Kildevi grimaced and looked away.
"It's not really something that there is a perfect time to tell anyone. When you came back, I didn't know you that well, and then I sort of… forgot?"
"Forgot. You forgot."
"It's not really something you think about every day, and when it comes up there is usually not much time to talk."
"I can't believe you."
"Do you think I'm lying?"
"No. That's the worst of it. I believe every word you say, I just can't believe you haven't told me. I thought you were dying! I sat in wake for a week, a week, not knowing if you would even wake up enough to say goodbye!"
He paused to breathe for a moment.
"And let's not even mention the small lies you have been hiding behind."
"Like what?"
"Like you are not going to die if you fall pregnant before we get home."
Kildevi pushed herself up on her elbows and stared down at him.
"Now I am the one who can't believe you. That's the first thing that springs to your mind?"
"It's definitely the one you've thrown in my face the most."
"Well, let me rephrase it, then. I don't want to have a child die at birth. I don't want to be a burden because I'm too cumbersome to move quickly. I don't want to piss five and twenty times a day over the side of a ship crossing the sea."
"Fine. You could have said all that without lying to me. And what about you being murdered by the Paviken brothers?"
"Would it surprise you to hear I'd rather not be abducted, raped and tortured, even though I'd somehow survive to live on? Is that a strange thought for you?"
That made him take pause.
"That was actually really stupid. I'm sorry," he said, letting his head fall down on the pillow again. "But I'm sure there is more that I am just too tired to think of right now. I am so happy to hear you will not die for many years yet, and I am fuming, I'm fucking fuming, that you've known all this time and just left me to worry."
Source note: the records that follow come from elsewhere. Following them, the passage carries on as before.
(** C3.  A source file with one clip that carries the one timestamp [t]:
    the clip is at position 0, so the first-position branch of
    [fix_intervals] runs and the interval becomes [[00:00:00, t]]; planning
    then unpacks it as [(start, end) = (00:00:00, t)] instead of taking the
    branch of a last clip with one timestamp, and a non-empty [t] is the
    job's ['to'] option. *)
Theorem C3_single_clip (os_path_join : string → string → string)
    (output_dir source_path name t : string) (l : loc) (h : heap)
    (tasks : list invocation) :
  h !! l = Some [t] →
  let cr := [(name, l)] in
  let h' := <[l := ["00:00:00"; t]]> h in
  let job := job_of os_path_join output_dir source_path
               (source_ext_of source_path) name "00:00:00" t in
  fix_intervals cr h = Ok (h', cr) ∧
  h' !! l = Some ["00:00:00"; t] ∧
  bounds 1 0 ["00:00:00"; t] = Ok ("00:00:00", t) ∧
  plan_source os_path_join output_dir (Source source_path cr) h tasks =
    Ok (h', tasks ++ [job]) ∧
  output_options job !! "ss" = Some "00:00:00" ∧
  (t ≠ "" → output_options job !! "to" = Some t).
Proof.
  intros Hl cr h' job.
  assert (h' !! l = Some ["00:00:00"; t]) as Hl' by apply lookup_insert_eq.
  assert (fix_intervals cr h = Ok (h', cr)) as Hfix.
  { unfold fix_intervals, cr. simpl. unfold deref. by rewrite Hl. }
  split_and!; try done.
  - unfold plan_source. simpl path. simpl clip_ranges. rewrite Hfix.
    simpl. unfold deref. by rewrite Hl'.
  - apply make_config_ss.
  - intros Ht. unfold job. cbn [job_of build_clip output_options].
    rewrite make_config_to. by destruct t.
Qed.

Lemma C3_single_clip_witness :
  let h : heap := <[7 := ["00:42:00"]]> ∅ in
  fix_intervals [("whole", 7)] h =
    Ok (<[7 := ["00:00:00"; "00:42:00"]]> h, [("whole", 7)]).
Proof.
  intros h.
  apply (C3_single_clip posix_join "out" "in.mkv" "whole" "00:42:00" 7 h []).
  reflexivity.
Defined.
(** The same window in instants: later than one day before [now] and
    earlier than eight days after it. *)
Definition in_look_ahead (now : Date) (d : Date) : bool :=
  (now - msPerDay <? d)%Z && (d <? now + 8 * msPerDay)%Z.

(** The look-ahead list the specification describes: the active
    subscriptions of the window, sorted by ascending renewal date, equal
    dates in input order. *)
Definition renewals_sorted (now : Date) (subs : list Subscription.t)
  : list Subscription.t :=
  Js.sort
    (fun a b => inject_Z (Subscription.next_renewal_date a)
                - inject_Z (Subscription.next_renewal_date b))
    (List.filter (fun s => Subscription.is_active s && renews_within_week now s) subs).

(** A list whose renewal dates never decrease from one entry to the next. *)
Fixpoint ascending_by_renewal (l : list Subscription.t) : bool :=
  match l with
  | a :: (b :: _) as rest =>
      (Subscription.next_renewal_date a <=? Subscription.next_renewal_date b)%Z
      && ascending_by_renewal rest
  | _ => true
  end.

(** Anchor in the calendar month before that of [now]. *)
Definition in_last_month (now : Date) (d : Date) : bool :=
  (monthIndex d =? monthIndex now - 1)%Z.

(** Some subscription was created in the calendar month [i] months before
    that of [now]. *)
Definition created_months_back (now : Date) (subs : list Subscription.t) (i : Z) : bool :=
  existsb (fun s => (monthIndex (Subscription.created_at s) =? monthIndex now - i)%Z) subs.

(** Anchor in the Monday-based week before that of [now]. *)
Definition in_last_week (now : Date) (d : Date) : bool :=
  (lastWeekStart now <=? d)%Z && (d <=? lastWeekEnd now)%Z.

(** Candidates of the largest-increase computation. *)
Definition increase_candidate (s : Subscription.t) : bool :=
  Subscription.is_active s && has_price_history s.

(** Insights of type [duplicate_category] that reference category [c]. *)
Definition is_duplicate_for (c : string) (i : Insight.t) : bool :=
  Insight.kind_eqb (Insight.type i) Insight.duplicate_category
  && String.eqb (Subscription.category (Insight.subscription i)) c.

Definition duplicate_insights (c : string) (recs : list Insight.t) : nat :=
  length (List.filter (is_duplicate_for c) recs).

(** Number of active subscriptions of category [c]. *)
Definition active_in_category (c : string) (subs : list Subscription.t) : nat :=
  length (List.filter
            (fun s => Subscription.is_active s
                      && String.eqb (Subscription.category s) c) subs).

(** Confidence as a function of the verdict and of the magnitude of the
    score, never above 0.9. *)
Definition confidence_of (r : SmartNotifications.recommendation) (magnitude : Z) : Q :=
  match r with
  | SmartNotifications.keep => Qmin (9 # 10) (inject_Z magnitude / 50)
  | SmartNotifications.review => 7 # 10
  | SmartNotifications.cancel => Qmin (9 # 10) (inject_Z magnitude / 30)
  end.

End Spec.

(** ** Sample data *)

Module Samples.

Definition blank : Subscription.t :=
  Subscription.mk "s0" "Sample" 10 "monthly" (utc 2024 3 20) "Music" true
    None None None (utc 2024 3 1) None.

Definition with_cycle (cycle : string) (c : Q) : Subscription.t :=
  Subscription.mk "s1" "Plan" c cycle (utc 2024 3 20) "Video" true
    None None None (utc 2024 3 1) None.

(** Friday 15 March 2024, 01:00 UTC. *)
Definition now : Date := (utc 2024 3 15 + 3600000)%Z.

Definition renewing (i : string) (d : Date) (active : bool) : Subscription.t :=
  Subscription.mk i "Plan" 10 "monthly" d "Video" active None None None
    (utc 2023 1 1) None.

(** Both renew within a week of [now]; the first one renews later. *)
Definition late_then_soon : list Subscription.t :=
  [renewing "late" (utc 2024 3 20) true; renewing "soon" (utc 2024 3 17) true].

Definition music (i : string) (active : bool) : Subscription.t :=
  Subscription.mk i "Tunes" 5 "monthly" (utc 2024 6 1) "Music" active None None None
    (utc 2023 1 1) None.

(** Three Music subscriptions, two of them active, and one Video one. *)
Definition playlist : list Subscription.t :=
  [music "a" true; music "b" false; renewing "v" (utc 2024 3 20) true; music "c" true].

(** Active, costs 5 now, baseline snapshot at 8: the price went down. *)
Definition cheaper : Subscription.t :=
  Subscription.mk "p1" "Stream" 5 "monthly" (utc 2024 6 1) "Video" true None None None
    (utc 2023 1 1) (Some [PricePoint.mk (utc 2023 1 1) 8]).

(** Active, costs 8, single baseline snapshot at 8: no change. *)
Definition unchanged : Subscription.t :=
  Subscription.mk "p2" "Cloud" 8 "monthly" (utc 2024 6 1) "Storage" true None None None
    (utc 2023 1 1) (Some [PricePoint.mk (utc 2023 1 1) 8]).

(** Yearly plan at 120 whose renewal date lies in the week of 4 March. *)
Definition yearly_last_week (active : bool) : Subscription.t :=
  Subscription.mk "y1" "Annual" 120 "yearly" (utc 2024 3 6) "Video" active None None None
    (utc 2024 2 10) None.

End Samples.

(** ** Vocabulary of the further properties *)

Module Props.

Import useSubscriptions.
Local Open Scope Q_scope.

(** Active subscriptions of category [c]. *)
Definition active_of_category (c : string) (s : Subscription.t) : bool :=
  Subscription.is_active s && String.eqb (Subscription.category s) c.

(** Every entry stands in relation [R] with the next one. *)
Fixpoint adjacent {A : Type} (R : A -> A -> bool) (l : list A) : bool :=
  match l with
  | a :: (b :: _) as rest => R a b && adjacent R rest
  | _ => true
  end.

(** Cancelled: inactive, with a cancellation date. *)
Definition cancelled (s : Subscription.t) : bool :=
  negb (Subscription.is_active s) && Js.present (Subscription.cancellation_date s).

(** Active and rated. *)
Definition rated (s : Subscription.t) : bool :=
  Subscription.is_active s && Js.truthy (Subscription.value_rating s).

(** The conditions of the three rules that look at one subscription. *)
Definition low_rated (s : Subscription.t) : bool :=
  Js.truthy (Subscription.value_rating s) && (rating_of s <=? 2)%Z.

Definition unused_for_a_month (now : Date) (s : Subscription.t) : bool :=
  match Subscription.last_used_date s with
  | Some lastUsed => (30 <? differenceInDays now lastUsed)%Z
  | None => false
  end.

Definition price_went_up (s : Subscription.t) : bool :=
  match Subscription.price_history s with
  | Some (p :: _) => negb (Qle_bool (Subscription.cost s) (PricePoint.cost p))
  | _ => false
  end.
"I know. I'm sorry. But I told you now?"
"Yes. Yes you did. Well done."
Sometime in the late morning as Eskil was leaving his guard-post to Eirik, Kildevi saw her chance and walked up to him.
"Are you still mad?"
"Yes."
"How can I make you not be mad?"
"You can't."
"Do you plan to be mad forever?"
"Yes."
"Then, there is something else I need to tell you."
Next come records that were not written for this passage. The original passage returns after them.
(** * marshmallow/schema.py: schema resolution and (un)marshalling orchestration

    A shallow embedding of [src/marshmallow/schema.py].  Python dictionaries
    are finite maps ([gmap]), Python sets are finite sets ([gset]); the
    iteration order of an unordered [dict]/[set] (and the insertion order of
    [OrderedDict]/[OrderedSet]) is not observable through these types, so
    every statement below is about contents, never about order.  Code that
    can raise returns a sum or runs in the exception/state monad [M] of the
    pipeline section.  Calls to [warnings.warn] change neither values nor
    control flow and are left out. *)

From stdpp Require Import gmap strings list fin_maps sorting.

Set Warnings "-register-all".
Set Default Proof Using "Type".

(** ** Python values *)

(** Run-time types, as far as [TYPE_MAPPING] and the field inference
    distinguish them. *)
Inductive pytype :=
  | text_type | binary_type | dt_datetime | float | bool_type | tuple_type
  | list_type | set_type | int_type | uuid_UUID | dt_time | dt_date
  | dt_timedelta | decimal_Decimal
  | NoneType | dict_type | generator_type | iterator_type | cursor_type
  | instance_of (cls : string).

#[global] Instance pytype_eq_dec : EqDecision pytype.
Proof. solve_decision. Defined.

(** The objects handed to [dump]/[load].  [VOpaque] stands for the scalar
    types whose payload the schema layer never looks at (float, datetime,
    Decimal, ...): only their type and truth value are kept.  [VGenerator]
    is a generator and [VIter] any other iterator (no [__getitem__], always
    truthy), each with the items it will yield; [VCursor] is a
    user collection that has [__getitem__] but neither [__len__] nor
    [__bool__] (the "Pymongo cursor" of the source comment), hence truthy
    even when it holds nothing; [VObj] is a plain instance with attributes. *)
Inductive pyval :=
  | VNone
  | VBool (b : bool)
  | VInt (n : Z)
  | VStr (s : string)
  | VBytes (s : string)
  | VOpaque (t : pytype) (truth : bool)
  | VTuple (items : list pyval)
  | VList (items : list pyval)
  | VSet (items : list pyval)
  | VDict (entries : gmap string pyval)
  | VGenerator (items : list pyval)
  | VIter (items : list pyval)
  | VCursor (items : list pyval)
  | VObj (cls : string) (attrs : gmap string pyval).

Definition type_of (v : pyval) : pytype :=
  match v with
  | VNone => NoneType
  | VBool _ => bool_type
  | VInt _ => int_type
  | VStr _ => text_type
  | VBytes _ => binary_type
  | VOpaque t _ => t
  | VTuple _ => tuple_type
  | VList _ => list_type
  | VSet _ => set_type
  | VDict _ => dict_type
  | VGenerator _ => generator_type
  | VIter _ => iterator_type
  | VCursor _ => cursor_type
  | VObj c _ => instance_of c
  end.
He stopped, closed his eyes, took a deep breath.
"Something else. Just out with it."
"There is a spell. To handle our travel problem."
He opened his mouth, then closed it again.
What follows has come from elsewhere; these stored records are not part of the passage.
(** * online-service: the sync merge, the worker's emissions and the status averages

    The sync service ([Sync]) is embedded from its source, the listener of
    [sync-service.ts] with [getRule], [setRules] and [isJobFinished].  A thrown
    [TypeError] is an explicit outcome, and the durable record is the one the
    listener hands to [database.updateJob].

    The worker ([Worker]) and the status aggregator ([Status]) are present
    through their tests only; their definitions follow sections 4.1 and 4.4 of
    the specification and are marked as such, and the tests are replayed on
    them.

    The rotation of the backup service ([Backup]: [removeOldBackups],
    [copyMostRecentBlob]) and the scan runner ([Runner]: [createErrorResult],
    [run]) are embedded from their sources as well. *)

From stdpp Require Import base decidable option list strings gmap sorting.
From Stdlib Require Import ZArith QArith.

#[local] Open Scope Z_scope.
#[local] Open Scope string_scope.
#[local] Open Scope list_scope.

(** ** Enumerations

    [enums/status] is imported by the sync service and by the worker tests;
    the values are those of section 3 of the specification. *)

Module JobStatus.
Inductive t := pending | started | finished | error.

#[global] Instance eq_dec : EqDecision t.
Proof. solve_decision. Defined.
End JobStatus.

Module RuleStatus.
Inductive t := pending | pass | warning | error | off.

#[global] Instance eq_dec : EqDecision t.
Proof. solve_decision. Defined.
End RuleStatus.

(** Severity of an engine message, ordered [error > warning > pass]. *)
Module Severity.
Inductive t := pass | warning | error.

#[global] Instance eq_dec : EqDecision t.
Proof. solve_decision. Defined.
End Severity.

(** An engine message [{hintId, message, location?, severity?}]; the synthetic
    entries built by the worker carry a [message] only. *)
Module Problem.
Record t := mk {
  hintId : option string;
  message : string;
  location : option (Z * Z);
  severity : option Severity.t
}.

#[global] Instance eq_dec : EqDecision t.
Proof. solve_decision. Defined.
End Problem.

(** ** Sync service *)

Module Sync.

Module Rule.
Record t := mk {
  name : string;
  status : RuleStatus.t;
  messages : list Problem.t
}.

#[global] Instance eq_dec : EqDecision t.
Proof. solve_decision. Defined.
End Rule.

Module IJob.
Record t := mk {
  id : Z;
  status : JobStatus.t;
  rules : list Rule.t;
  started : option Z;
  finished : option Z;
  sonarVersion : option string;
  error : option string;
  part : nat;
  totalParts : nat
}.

#[global] Instance eq_dec : EqDecision t.
Proof. solve_decision. Defined.

Definition setStatus (v : JobStatus.t) (j : t) : t :=
  mk (id j) v (rules j) (started j) (finished j) (sonarVersion j) (error j)
     (part j) (totalParts j).
Definition setRules (v : list Rule.t) (j : t) : t :=
  mk (id j) (status j) v (started j) (finished j) (sonarVersion j) (error j)
     (part j) (totalParts j).
Definition setStarted (v : option Z) (j : t) : t :=
  mk (id j) (status j) (rules j) v (finished j) (sonarVersion j) (error j)
     (part j) (totalParts j).
Definition setFinished (v : option Z) (j : t) : t :=
  mk (id j) (status j) (rules j) (started j) v (sonarVersion j) (error j)
     (part j) (totalParts j).
Definition setSonarVersion (v : option string) (j : t) : t :=
  mk (id j) (status j) (rules j) (started j) (finished j) v (error j)
     (part j) (totalParts j).
Definition setError (v : option string) (j : t) : t :=
  mk (id j) (status j) (rules j) (started j) (finished j) (sonarVersion j) v
     (part j) (totalParts j).
End IJob.

(** [rules.find(rule => rule.name === name)]: the first rule of that name
    and its position, [None] for [undefined]. *)
Definition getRule (name : string) (rules : list Rule.t) : option (nat * Rule.t) :=
  list_find (λ rule, Rule.name rule = name) rules.

(** One iteration of the loop of [setRules].  [dbJobRule] is a reference
    into [dbJob.rules], so the two assignments rewrite the rule at the
    position found; reading [status] of [undefined] throws ([None]). *)
Definition setRule (dbRules : list Rule.t) (rule : Rule.t) : option (list Rule.t) :=
  match getRule (Rule.name rule) dbRules with
  | None => None
  | Some (i, dbJobRule) =>
      if decide (Rule.status dbJobRule = RuleStatus.pending)
      then Some (<[i := Rule.mk (Rule.name dbJobRule) (Rule.status rule)
                                 (Rule.messages rule)]> dbRules)
      else Some dbRules
  end.

(** [for (const rule of job.rules) ...] over the rules of the message. *)
Fixpoint setRules (dbRules : list Rule.t) (rules : list Rule.t) : option (list Rule.t) :=
  match rules with
  | [] => Some dbRules
  | rule :: rest =>
      match setRule dbRules rule with
      | None => None
      | Some dbRules' => setRules dbRules' rest
      end
  end.

(** [job.rules.every(rule => rule.status !== RuleStatus.pending)] *)
Definition isJobFinished (job : IJob.t) : bool :=
  forallb (λ rule, bool_decide (Rule.status rule ≠ RuleStatus.pending)) (IJob.rules job).

(** What a run of the listener does to the durable record. *)
Inductive Outcome :=
| Updated (dbJob : IJob.t)   (* [database.updateJob(dbJob)] was reached *)
| Skipped                    (* early [return], nothing written *)
| Thrown.                    (* [TypeError] before [database.updateJob] *)

(** The listener once [database.getJob] returned a record. *)
Definition merge (dbJob job : IJob.t) : Outcome :=
  if decide (IJob.status dbJob = JobStatus.error) then Skipped
  else if decide (IJob.status job = JobStatus.started) then
    let dbJob1 :=
      if decide (IJob.status dbJob ≠ JobStatus.started)
      then IJob.setSonarVersion (IJob.sonarVersion job)
             (IJob.setStarted (IJob.started job) dbJob)
      else dbJob in
    let dbJob2 :=
      if decide (IJob.status dbJob1 = JobStatus.pending)
      then IJob.setStatus (IJob.status job) dbJob1
      else dbJob1 in
    Updated dbJob2
  else
    match setRules (IJob.rules dbJob) (IJob.rules job) with
    | None => Thrown
    | Some dbRules =>
        let dbJob1 := IJob.setRules dbRules dbJob in
        if decide (IJob.status job = JobStatus.error) then
          Updated (IJob.setError (IJob.error job)
                     (IJob.setFinished (IJob.finished job)
                        (IJob.setStatus (IJob.status job) dbJob1)))
        else if isJobFinished dbJob1 then
          Updated (IJob.setStatus (IJob.status job)
                     (IJob.setFinished (IJob.finished job) dbJob1))
        else Updated dbJob1
    end.

(** [listener]: [getJob] is the result of [database.getJob(job.id)]. *)
Definition listener (getJob : option IJob.t) (job : IJob.t) : Outcome :=
  match getJob with
  | None => Skipped
  | Some dbJob => merge dbJob job
  end.

(** The durable record after the listener ran on a stored [dbJob]. *)
Definition sync (dbJob job : IJob.t) : IJob.t :=
  match listener (Some dbJob) job with
  | Updated dbJob' => dbJob'
  | Skipped | Thrown => dbJob
  end.

(** The durable record after a sequence of deliveries. *)
Definition syncAll (dbJob : IJob.t) (jobs : list IJob.t) : IJob.t :=
  foldl sync dbJob jobs.

(** Every rule name of the message names a rule of the durable record. *)
Definition rulesKnown (dbRules rules : list Rule.t) : Prop :=
  Forall (λ rule, is_Some (getRule (Rule.name rule) dbRules)) rules.

#[global] Instance rulesKnown_dec dbRules rules : Decision (rulesKnown dbRules rules).
Proof. unfold rulesKnown. apply _. Defined.

Definition nonPending (rule : Rule.t) : Prop :=
  Rule.status rule ≠ RuleStatus.pending.

(** The invariant of the durable record: a finished job has no pending rule. *)
Definition settled (j : IJob.t) : Prop :=
  IJob.status j = JobStatus.finished → Forall nonPending (IJob.rules j).

(** Used by the proofs: what the loop of [setRules] does to one durable
    rule [h] when it meets the message rule [r], and over a whole message. *)
Definition absorb (h r : Rule.t) : Rule.t :=
  if decide (Rule.name h = Rule.name r) then
    if decide (Rule.status h = RuleStatus.pending)
    then Rule.mk (Rule.name h) (Rule.status r) (Rule.messages r)
    else h
  else h.

Definition absorbAll (h : Rule.t) (rs : list Rule.t) : Rule.t :=
  foldl absorb h rs.

Definition others (h : Rule.t) (rs : list Rule.t) : list Rule.t :=
  filter (λ r, Rule.name r ≠ Rule.name h) rs.

End Sync.

(** ** Worker service *)

(** [HintStatus], the later name of [RuleStatus]. *)
Module HintStatus.
Inductive t := pending | pass | warning | error | off.

#[global] Instance eq_dec : EqDecision t.
Proof. solve_decision. Defined.
End HintStatus.

Module Worker.

(** A hint of a job, as the worker tests build it. *)
Module Hint.
Record t := mk {
  name : string;
  status : HintStatus.t;
  messages : list Problem.t;
  category : option string
}.

#[global] Instance eq_dec : EqDecision t.
Proof. solve_decision. Defined.

Definition setStatus (v : HintStatus.t) (h : t) : t :=
  mk (name h) v (messages h) (category h).
Definition setMessages (v : list Problem.t) (h : t) : t :=
  mk (name h) (status h) v (category h).
End Hint.

(** A value of the [hints] object of a configuration bundle: a literal such
    as ['error'], or a tuple such as [['off', {}]]. *)
Inductive ConfigValue :=
| CStr (s : string)
| CObj (fields : list (string * string)).

Inductive HintConfig :=
| Literal (s : string)
| Tuple (elems : list ConfigValue).

(** The [error] field of a result message: the engine's payload as the
    child sent it, or an object such as [{message: 'TIMEOUT'}]. *)
Inductive ErrorPayload :=
| Raw (text : string)
| Obj (message : string).

#[global] Instance ErrorPayload_eq_dec : EqDecision ErrorPayload.
Proof. solve_decision. Defined.

(** A sub-job and a result message, as the worker tests build and read
    them. *)
Module IJob.
Record t := mk {
  id : Z;
  url : string;
  status : JobStatus.t;
  hints : list Hint.t;
  config : list (gmap string HintConfig);
  partInfo : nat * nat;
  maxRunTime : option nat;
  started : option Z;
  finished : option Z;
  error : option ErrorPayload
}.

Definition setStatus (v : JobStatus.t) (j : t) : t :=
  mk (id j) (url j) v (hints j) (config j) (partInfo j) (maxRunTime j)
     (started j) (finished j) (error j).
Definition setHints (v : list Hint.t) (j : t) : t :=
  mk (id j) (url j) (status j) v (config j) (partInfo j) (maxRunTime j)
     (started j) (finished j) (error j).
Definition setStarted (v : option Z) (j : t) : t :=
  mk (id j) (url j) (status j) (hints j) (config j) (partInfo j) (maxRunTime j)
     v (finished j) (error j).
Definition setFinished (v : option Z) (j : t) : t :=
  mk (id j) (url j) (status j) (hints j) (config j) (partInfo j) (maxRunTime j)
     (started j) v (error j).
Definition setError (v : option ErrorPayload) (j : t) : t :=
  mk (id j) (url j) (status j) (hints j) (config j) (partInfo j) (maxRunTime j)
     (started j) (finished j) v.
End IJob.

(** [JobResult] of the Scan Runner ([webhint-runner.ts]): what the child
    sends back over IPC. *)
Record JobResult := mkJobResult {
  error : option string;
  messages : option (list Problem.t);
  ok : bool
}.

(** Modelled from the spec: the first of the events the worker awaits for a
    sub-job (section 4.1, step 3, and the state machine of 4.1.4); the
    worker itself, [worker-service.ts], is not among the sources. *)
Inductive ChildEvent :=
| Message (result : JobResult)   (* the child answered *)
| Crash (cause : string)         (* spawn error or exit before a message *)
| Deadline.                      (* the [maxRunTime] timer fired first *)

(** Modelled from the spec: the single configuration bundle of a sub-job,
    [config[0].hints]; a bundle without [hints] mentions no hint. *)
Definition bundle (job : IJob.t) : gmap string HintConfig :=
  default ∅ (head (IJob.config job)).

(** Modelled from the spec: a bundle sets a hint to [off] by the literal
    ["off"] or by a tuple whose first element is ["off"] (4.1.1). *)
Definition isOff (c : HintConfig) : bool :=
  match c with
  | Literal s => bool_decide (s = "off")
  | Tuple (CStr s :: _) => bool_decide (s = "off")
  | Tuple _ => false
  end.

(** Modelled from the spec: the severity a bundle configures for a hint,
    the literal or the first element of the tuple; [worker-service.ts] is
    not among the sources. *)
Definition parseSeverity (s : string) : option Severity.t :=
  if decide (s = "error") then Some Severity.error
  else if decide (s = "warning") then Some Severity.warning
  else None.

(** Modelled from the spec: the severity configured for a hint, [pass] when
    the bundle names none. *)
Definition configuredSeverity (c : option HintConfig) : Severity.t :=
  match c with
  | Some (Literal s) | Some (Tuple (CStr s :: _)) => default Severity.pass (parseSeverity s)
  | _ => Severity.pass
  end.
"Go on. Explain why you haven't mentioned it before."
"Because it needs the afterbirth, so it has to be done at childbirth or the day after, and when Alfhild was born I didn't know that we were going on this journey."
"So, you couldn't have done it anyway."
"No."
"Is there any particular reason you chose to tell me now?"
"If you're mad at me anyway, I thought I would just get everything out there."
"I can see how that makes your special kind of sense."
"So… I'll see you in the boat, then."
"Yes."
She turned to go, then hesitantly looked back over her shoulder.
"Eskil?"
"Yes."
"Can you please try to stop being mad sometime around evening?"
"Why?"
"Because it's been a week, and an ambush and so much tension and I'm so tired of it all and just want you now."
He closed his eyes, then took a deep breath and slowly let it seep out between his teeth.
"Same here. I'll try to get over it."